My camera has a temperature sensor and records the temp in the file name! 

 

But I'm not sure I understood that last part!

In order to see if you can use dark subs and bias subs - you need to check several things.

First thing to check is if camera bias is stable and are darks repeatable. Sometimes sensor/camera manufacturers create internal self calibration that gets done each time you power on the camera.

This leads to different offset levels each time - which is a bad thing for our use case.

You need to check following:

- Take set of bias then power off camera, power back on and take another set. Stack both sets and subtract them. Resulting image should have 0 average ADU value and ideally be pure noise (no patterns). In reality, you'll most likely see horizontal bands in resulting image and FFT of it will have two distinct dots

- Next, take a set of darks at certain temperature (can be room temperature, but important thing is that ambient temp does not change), power off camera, power on camera, take another set of darks at same temperature but twice the exposure length. Stack first set of darks, stack second set of darks, remove bias from both (you can use bias subs from previous point) and then multiply first image with 2 and subtract from second.

Again, you should get image that has 0 mean ADU value and not visible patterns (in image or in FFT).

This means that darks and bias are working as they should - at given temperature, dark current linearly depends on time.

Next you want to know your dark current doubling temperature. Dark current depends on temperature in exponential way. If you increase temperature by certain constant - dark current value increases by factor of 2. This is around 6°C for most sensors. You need to establish this value because that will let you manually scale your master darks.

There are algorithms that try to automatically scale your darks for you, but I guess it is better if you measure things and apply correct factors yourself.

For this measurement - you need two sets of darks at different temperatures. Stack both, remove bias and see how much mean ADU changed for certain temperature change - calculate doubling temperature (if you want to be really precise with this - take at least 5-6 readings at different temperatures, plot result and do curve fitting).
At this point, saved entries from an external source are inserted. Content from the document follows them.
(* ===== verification/ProxyOverDB.v ===== *)
(** * The proxy over the user database

    [UserDB.DB] is the [UserStore] the program wires in; with it the promises of
    the two components compose. *)

From S2P Require Import Prelude GoStrings GoBase64 GoTime GoNet GoHTTP GoRFC3339 Downtime Password UserTable UserDB UserDBLemmas.
From S2P Require Import UserDBOps UserDBCoherence UserDBReach UserDBSpec.
From S2P Require Import RateLimit Dns Config Bypass Proxy Connect Forward ProxySafety ProxySpec ProxyOutcomes ForwardSpec UserPorts UserPortsSpec.

Open Scope list_scope.

Section instance.
Context {crypto : Crypto} {codec : ScheduleCodec} {sqlite : SQLiteClock}.

Lemma Check_colon_free header salt now d user d' : Check header salt now d = (Ok user, d') -> free_of ":" user.
Proof.
  intros [[_ [[? ?]|(u & pass & c & [= <-] & Hp & _)]]|(u & pass & row & rows & fs & Hp & [= <-] & _)]%Check_inv;
    [done|by eapply parseBasicAuth_user..].
Qed.

(** [Check] touches neither the settings nor their caches. *)
Lemma Check_settings header salt now d :
  let d' := snd (Check header salt now d) in
  enabledCache d' = enabledCache d /\ downtimeCache d' = downtimeCache d /\
  overrideCache d' = overrideCache d /\ downtimeUntilCache d' = downtimeUntilCache d.
Proof.
  cbn zeta. destruct (Check header salt now d) as [r d'] eqn:E. simpl.
  by apply Check_inv in E as [[[fs ->] _]|(u & pass & row & rows & fs & _ & _ & _ & _ & _ & ->)].
Qed.

Lemma IsInDowntime_caches loc t d d' u :
  downtimeCache d' = downtimeCache d -> overrideCache d' = overrideCache d ->
  downtimeUntilCache d' = downtimeUntilCache d -> IsInDowntime loc t d' u = IsInDowntime loc t d u.
Proof. intros E1 E2 E3. unfold IsInDowntime, GetDowntimeUntil, GetDowntimeOverride, GetDowntime. by rewrite E1, E2, E3. Qed.

Lemma ListPorts_settings d :
  let d' := snd (ListPorts d) in
  enabledCache d' = enabledCache d /\ downtimeCache d' = downtimeCache d /\
  overrideCache d' = overrideCache d /\ downtimeUntilCache d' = downtimeUntilCache d.
Proof.
  unfold ListPorts, query, sql, wrap, mbind, M_bind. by destruct (faults d) as [|[msg|] fs].
Qed.

Lemma UpdatePort_settings u p d :
  let d' := snd (UpdatePort u p d) in
  enabledCache d' = enabledCache d /\ downtimeCache d' = downtimeCache d /\
  overrideCache d' = overrideCache d /\ downtimeUntilCache d' = downtimeUntilCache d.
Proof.
  cbn zeta. destruct (UpdatePort u p d) as [r d'] eqn:E. unfold UpdatePort in E. simpl.
  by apply affected_user_inv in E as [(e & _ & [fs ->] & _)|(row & fs & _ & _ & ->)]; auto with evan.
Qed.

Definition DB_UserStore (loc : time.Location) : UserStore DB.
Proof.
  refine {|
    us_Check := Check;
    us_GetDNS := GetDNS;
    us_IsEnabled := IsEnabled;
    us_IsInDowntime t d u := IsInDowntime loc t d u;
    us_ListPorts := ListPorts;
    us_UpdatePort := UpdatePort |}.
  - exact Check_colon_free.
  - intros header salt now s u. unfold IsEnabled. by destruct (Check_settings header salt now s) as (-> & _).
  - intros header salt now s t u. destruct (Check_settings header salt now s) as (_ & ? & ? & ?).
    by apply IsInDowntime_caches.
  - intros s u. unfold IsEnabled. by destruct (ListPorts_settings s) as (-> & _).
  - intros s t u. destruct (ListPorts_settings s) as (_ & ? & ? & ?). by apply IsInDowntime_caches.
  - intros v p s u. unfold IsEnabled. by destruct (UpdatePort_settings v p s) as (-> & _).
  - intros v p s t u. destruct (UpdatePort_settings v p s) as (_ & ? & ? & ?). by apply IsInDowntime_caches.
Defined.

(** End to end: over a database in any reachable state, a client without a
    session of its address that sends one CONNECT and is let out carries in its
    Proxy-Authorization header the name of a user with a row and that user's
    current password, up to a digest collision; on a dedicated port that user is
    the port's owner. *)
Theorem connect_needs_current_password (loc : time.Location) (w : Wiring) (network : Network) (dels : bool) (since : Z)
    (r : http.Request) (portUser : string) (env : connect_env) (h : Handler DB) :
  history dels since (store h) ->
  authSessions h !! authCacheKey (clientAddr r) portUser = None -> ce_retry env = None ->
  exists new, trace (snd (@handleConnect DB (DB_UserStore loc) w network r portUser env h)) = trace h ++ new /\
    forall e, e ∈ new -> contact e = true ->
      exists user pass row,
        parseBasicAuth (http.Get (http.HeaderOf r) "Proxy-Authorization") = Some (user, pass) /\
        row_of (users (store h)) user = Some row /\ current_password row pass /\ owner_ok portUser user.
Proof.
  intros Hh Hs Hretry. destruct (handleConnect_contacts (us := DB_UserStore loc) w network r portUser env h) as (new & En & H).
  exists new. split; [exact En|]. intros e Hin Hc. destruct (H e Hin Hc) as (_ & user & host & t & Ha & _).
  destruct Ha as [user [[Hck Ho]|(_ & Hu & Hsess)]|retry user Hr _ _]; [| |congruence].
  - simpl in Hck. destruct (Check _ _ _ (store h)) as [res d'] eqn:E. simpl in Hck. subst res.
    destruct (Check_accepts_current _ _ _ _ _ _ _ _ Hh E) as (pass & row & ? & ? & ?). exists user, pass, row. done.
  - unfold checkAuthSession, gets in Hsess. simpl in Hsess. rewrite Hs in Hsess. by subst user.
Qed.
End instance.

(** ** The theorems at a concrete handler *)

Section examples.
#[local] Existing Instance toy_crypto.
#[local] Existing Instance toy_codec.
#[local] Existing Instance toy_sqlite.

#[local] Instance ex_store : UserStore DB := DB_UserStore time.UTC.

Definition ex_cfg (mitm : bool) : Config :=
  mkConfig "users.db" ":9090" "" false "admin" "hash" false "" "" "" "plain" 5 10 300 30 5 60 5 900 100 [] 9000 9010
    "human" false "" "" 100 5 true "/proxy.pac" "" [] false "" mitm "ca.pem" "ca.key" 3600 10 false.

Definition ex_wiring (mitm : bool) : Wiring :=
  mkWiring (ex_cfg mitm) true true true mitm AllowAll SystemResolver.

Definition ex_network : Network :=
  mkNetwork (fun _ _ => Ok [net.IPv4 93 184 216 34]) (fun _ => Ok tt).

Definition ex_handler (d : DB) : Handler DB :=
  mkHandler d (newLimiter 5 60) ∅ {[9000 := "amy"]} {[9000 := mkServer 0 "amy"]} 1 ∅ [].

Definition ex_request (method host : string) (credentials : bool) : http.Request :=
  http.mkRequest method host "" "/" "/" "192.0.2.7:50000"
    (if credentials then http.Set_ ∅ "Proxy-Authorization" ex_header else ∅) [] [] false.

Definition ex_cenv : connect_env := mkConnectEnv Hijacked 5 6 None None None 10 20 (Ok tt).
Definition ex_fenv : forward_env := mkForwardEnv 5 None (fun _ _ => Ok (mkResponse 200 ∅ "ok")).

Definition ex_target : string := "93.184.216.34:443".

Lemma ex_disabled_history : history false 0 (run_op (OpSetEnabled "amy" false) ex_db).
Proof. apply h_op; [apply ex_db_history|done|done]. Qed.

Definition ex_disabled : DB := run_op (OpSetEnabled "amy" false) ex_db.

(** Membership in a concrete trace. *)
Ltac in_trace := vm_compute; repeat first [apply list_elem_of_here | apply list_elem_of_further].

Lemma ex_no_sessions d : sessions_ok (ex_handler d).
Proof. intros k s Hk. simpl in Hk. by rewrite lookup_empty in Hk. Qed.

Lemma connect_needs_current_password_witness :
  exists new, trace (snd (handleConnect (ex_wiring true) ex_network (ex_request "CONNECT" "example.com:443" true) "amy" ex_cenv (ex_handler ex_db)))
      = [] ++ new /\ Dial ex_target ∈ new /\
    exists user pass row,
      parseBasicAuth (http.Get (http.HeaderOf (ex_request "CONNECT" "example.com:443" true)) "Proxy-Authorization")
        = Some (user, pass) /\
      row_of (users ex_db) user = Some row /\ current_password row pass /\ owner_ok "amy" user.
Proof.
  destruct (connect_needs_current_password time.UTC (ex_wiring true) ex_network true 0
    (ex_request "CONNECT" "example.com:443" true) "amy" ex_cenv (ex_handler ex_db)) as (new & E & H);
    [apply ex_db_history|by vm_compute|done|].
  exists new. split; [exact E|]. assert (Dial ex_target ∈ new) as Hin by (change (trace (ex_handler ex_db)) with (@nil effect) in E; simpl app in E; rewrite <- E; in_trace).
  split; [exact Hin|]. exact (H _ Hin eq_refl).
Defined.

Lemma dedicated_port_serves_its_owner_witness :
  exists host t, connect_as (ex_request "CONNECT" "example.com:443" true) "amy" ex_cenv (ex_handler ex_db) "amy" host t /\
    may_pass (ex_wiring true) (ex_handler ex_db) t "amy" host.
Proof.
  destruct (dedicated_port_serves_its_owner (ex_wiring true) ex_network (ex_request "CONNECT" "example.com:443" true)
    "amy" ex_cenv (ex_handler ex_db)) as (new & E & H); [apply ex_no_sessions|done|by repeat split|].
  apply (H (Dial ex_target)); [|done]. change (trace (ex_handler ex_db)) with (@nil effect) in E. simpl app in E. rewrite <- E. in_trace.
Defined.

Lemma handlers_keep_sessions_filed_witness :
  let r := ex_request "GET" "example.com" true in
  sessions_ok (snd (ServeHTTP (ex_wiring true) ex_network r "amy" ex_cenv ex_fenv (ex_handler ex_db))) /\
  sessions_ok (snd (cleanupAuthSessions 9 (ex_handler ex_db))).
Proof. apply (handlers_keep_sessions_filed (ex_wiring true)). apply ex_no_sessions. Defined.

Lemma paused_connect_gets_block_page_witness :
  trace (snd (handleConnect (ex_wiring true) ex_network (ex_request "CONNECT" "example.com:443" true) "amy" ex_cenv
    (ex_handler ex_disabled))) =
  [] ++ pause_reply (ex_wiring true) ex_cenv 5 "192.0.2.7" "example.com:443" "amy" "disabled" ++ [Close].
Proof.
  apply (paused_connect_gets_block_page (ex_wiring true) ex_network (ex_request "CONNECT" "example.com:443" true) "amy"
    ex_cenv (ex_handler ex_disabled) "amy" "disabled"); try by vm_compute.
  - by right.
  - right. by vm_compute.
Defined.

Definition ex_limited : Handler DB :=
  set_limiter (ex_handler ex_db) (mkLimiter {["192.0.2.7" := [1; 2; 3; 4; 5]]} 5 60).

Lemma rate_limited_never_checks_witness :
  let r := ex_request "CONNECT" "example.com:443" true in
  let hc := snd (handleConnect (ex_wiring true) ex_network r "amy" ex_cenv ex_limited) in
  let hf := snd (handleForward (ex_wiring true) r "amy" ex_fenv ex_limited) in
  store hc = ex_db /\ authSessions hc = ∅ /\ store hf = ex_db /\ authSessions hf = ∅ /\
  exists nc nf, trace hc = [] ++ nc /\ trace hf = [] ++ nf /\ (forall e, e ∈ nc ++ nf -> contact e = false).
Proof. apply (rate_limited_never_checks (ex_wiring true) ex_network _ "amy" ex_cenv ex_fenv ex_limited); by vm_compute. Defined.

Definition ex_wrong : http.Request :=
  http.mkRequest "GET" "example.com" "" "/" "/" "192.0.2.7:50000" (http.Set_ ∅ "Proxy-Authorization" "Basic eDp5") [] [] false.

Lemma rejected_credentials_are_counted_witness :
  limiter (snd (handleForward (ex_wiring true) ex_wrong "amy" ex_fenv (ex_handler ex_db))) =
    RecordFailure "192.0.2.7" 5 (newLimiter 5 60).
Proof.
  apply (rejected_credentials_are_counted (ex_wiring true) ex_wrong "amy" ex_fenv (ex_handler ex_db)
    (StoreError (Wrapped "x" ErrUnknownUser))); by vm_compute.
Defined.

Lemma disabled_user_still_forwards_plain_http_witness :
  fst (blockReason (ex_wiring true) "amy" 5 (ex_handler ex_disabled)) = "disabled" /\
  exists via, RoundTrip via (outgoing (ex_request "GET" "example.com" true)) ∈
    trace (snd (handleForward (ex_wiring true) (ex_request "GET" "example.com" true) "amy" ex_fenv (ex_handler ex_disabled))).
Proof.
  apply (disabled_user_still_forwards_plain_http (ex_wiring true) (ex_request "GET" "example.com" true) "amy" ex_fenv
    (ex_handler ex_disabled) "amy"); try by vm_compute. by right.
Defined.

Lemma only_unblocked_addresses_are_dialled_witness :
  dialled_for (ex_wiring true) ex_network None "example.com:443" ex_target.
Proof.
  apply (only_unblocked_addresses_are_dialled (ex_wiring true) ex_network None "example.com:443" ex_target (ex_handler ex_db));
    [in_trace|apply not_elem_of_nil].
Defined.

(** The database has amy on port 9000. *)
Lemma ex_ListPorts d : users d = users ex_db -> faults d = [] -> ListPorts d = (Ok {[9000 := "amy"]}, d).
Proof.
  intros Hu Hf. unfold ListPorts, query, sql, wrap, mbind, M_bind, mret, M_ret. rewrite Hf, Hu. by vm_compute.
Qed.

Definition ex_idle : Handler DB := mkHandler ex_db (newLimiter 5 60) ∅ ∅ ∅ 0 ∅ [].

Lemma reconcile_makes_wanted_ports_listen_witness :
  let h' := snd (reconcileListeners (ex_wiring false) 5 ex_idle) in
  is_Some (userServers h' !! 9000) /\ ~ is_Some (userServers h' !! 9001).
Proof.
  assert (us_ListPorts (store ex_idle) = (Ok {[9000 := "amy"%string]}, ex_db)) as Hl by (by apply ex_ListPorts). cbn zeta. split.
  - apply (reconcile_makes_wanted_ports_listen (ex_wiring false) 5 ex_idle {[9000 := "amy"]} ex_db Hl 9000).
    exists "amy"%string. split; [by rewrite lookup_singleton_eq|]. split; [done|]. by vm_compute.
  - intros H. apply (reconcile_makes_wanted_ports_listen (ex_wiring false) 5 ex_idle {[9000 := "amy"]} ex_db Hl 9001) in H.
    destruct H as (u & Hu & _). by rewrite lookup_singleton_ne in Hu.
Defined.

Lemma reconcile_idempotent_witness :
  let h1 := snd (reconcileListeners (ex_wiring false) 5 ex_idle) in
  let h2 := snd (reconcileListeners (ex_wiring false) 5 h1) in
  userServers h2 = userServers h1 /\
  forall p, is_Some (userServers h1 !! p) -> portUsers h2 !! p = portUsers h1 !! p.
Proof. apply (reconcile_idempotent (ex_wiring false) 5 ex_idle {[9000 := "amy"]} ex_db ex_db); by apply ex_ListPorts. Defined.

Lemma ports_ok_preserved_witness : ports_ok (run_port_op (ex_wiring false) (PUpdate "amy" 9005) (ex_handler ex_db)).
Proof.
  apply (ports_ok_preserved (ex_wiring false)); [|done]. intros p srv. simpl. rewrite !lookup_singleton.
  case_decide; [by intros [= <-]|done].
Defined.

Lemma stale_plan_restarts_stopped_port_witness :
  exists plan,
    reconcile_plan (ex_wiring false) 5 (ex_handler ex_db) = (Some plan, set_store (ex_handler ex_db) ex_db) /\
    let h1 := snd (StopUserListener 9000 (set_store (snd (reconcile_stop plan (set_store (ex_handler ex_db) ex_db))) ex_disabled)) in
    let h2 := snd (reconcile_start (ex_wiring false) plan h1) in
    sv_owner <$> userServers h2 !! 9000 = Some "amy" /\ listenerWanted (ex_wiring false) 5 h2 "amy" = false.
Proof.
  apply (stale_plan_restarts_stopped_port (ex_wiring false) 5 (ex_handler ex_db) {[9000 := "amy"]} ex_db ex_disabled 9000 "amy");
    [done|by apply ex_ListPorts|by vm_compute..].
Defined.

Lemma port_change_opens_disabled_users_port_witness :
  let h' := snd (UpdateUserPort (ex_wiring false) "amy" 9005 (ex_handler ex_disabled)) in
  sv_owner <$> userServers h' !! 9005 = Some "amy" /\ listenerWanted (ex_wiring false) 5 h' "amy" = false /\
  fst (blockReason (ex_wiring false) "amy" 5 h') = "".
Proof.
  apply (port_change_opens_disabled_users_port (ex_wiring false) 5 (ex_handler ex_disabled) "amy" 9005); by vm_compute.
Defined.
End examples.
For example, here is one such curve for set point cooling camera:

image.png.f879383a218ea06244ece327f80284f0.png

Note that Y scale doubling with each mark and line being almost straight line most of the time above -10°C (it does have small kink at very low temperatures).

Once you have all those things - you can shoot your master dark library - choose temperature and duration, say 3 minutes at 20°C.

Now you have taken 2 minute lights on particular evening and they were taken at 14°C (and your dark doubling temperature is about 6°C). How do you apply your dark?

First you take your master dark (with bias removed of course) and divide it with 180s to get dark current per second at 20°C. Next you divide that with x2 - because you want to get to 1s at 14°C, and in the end you multiply it with 120s to match duration of your light.

If you don't want to go thru all that trouble - just make sure your bias is stable by doing point number 1 (take two sets of darks with different exposure lengths and one bias and try to do dark-dark calibration) and later on, rely on dark scaling to do its thing. That is algorithm that tries to figure out proper scaling factor to match darks to lights.

image.png.9b98269011199b03c85eb51f24f801c0.png

(Dark optimization is automatic thing, but there is also check box to the right - dark multiplication factor - that one is for manual multiplication factor that we calculated in our example above - use one or the other depending on your approach).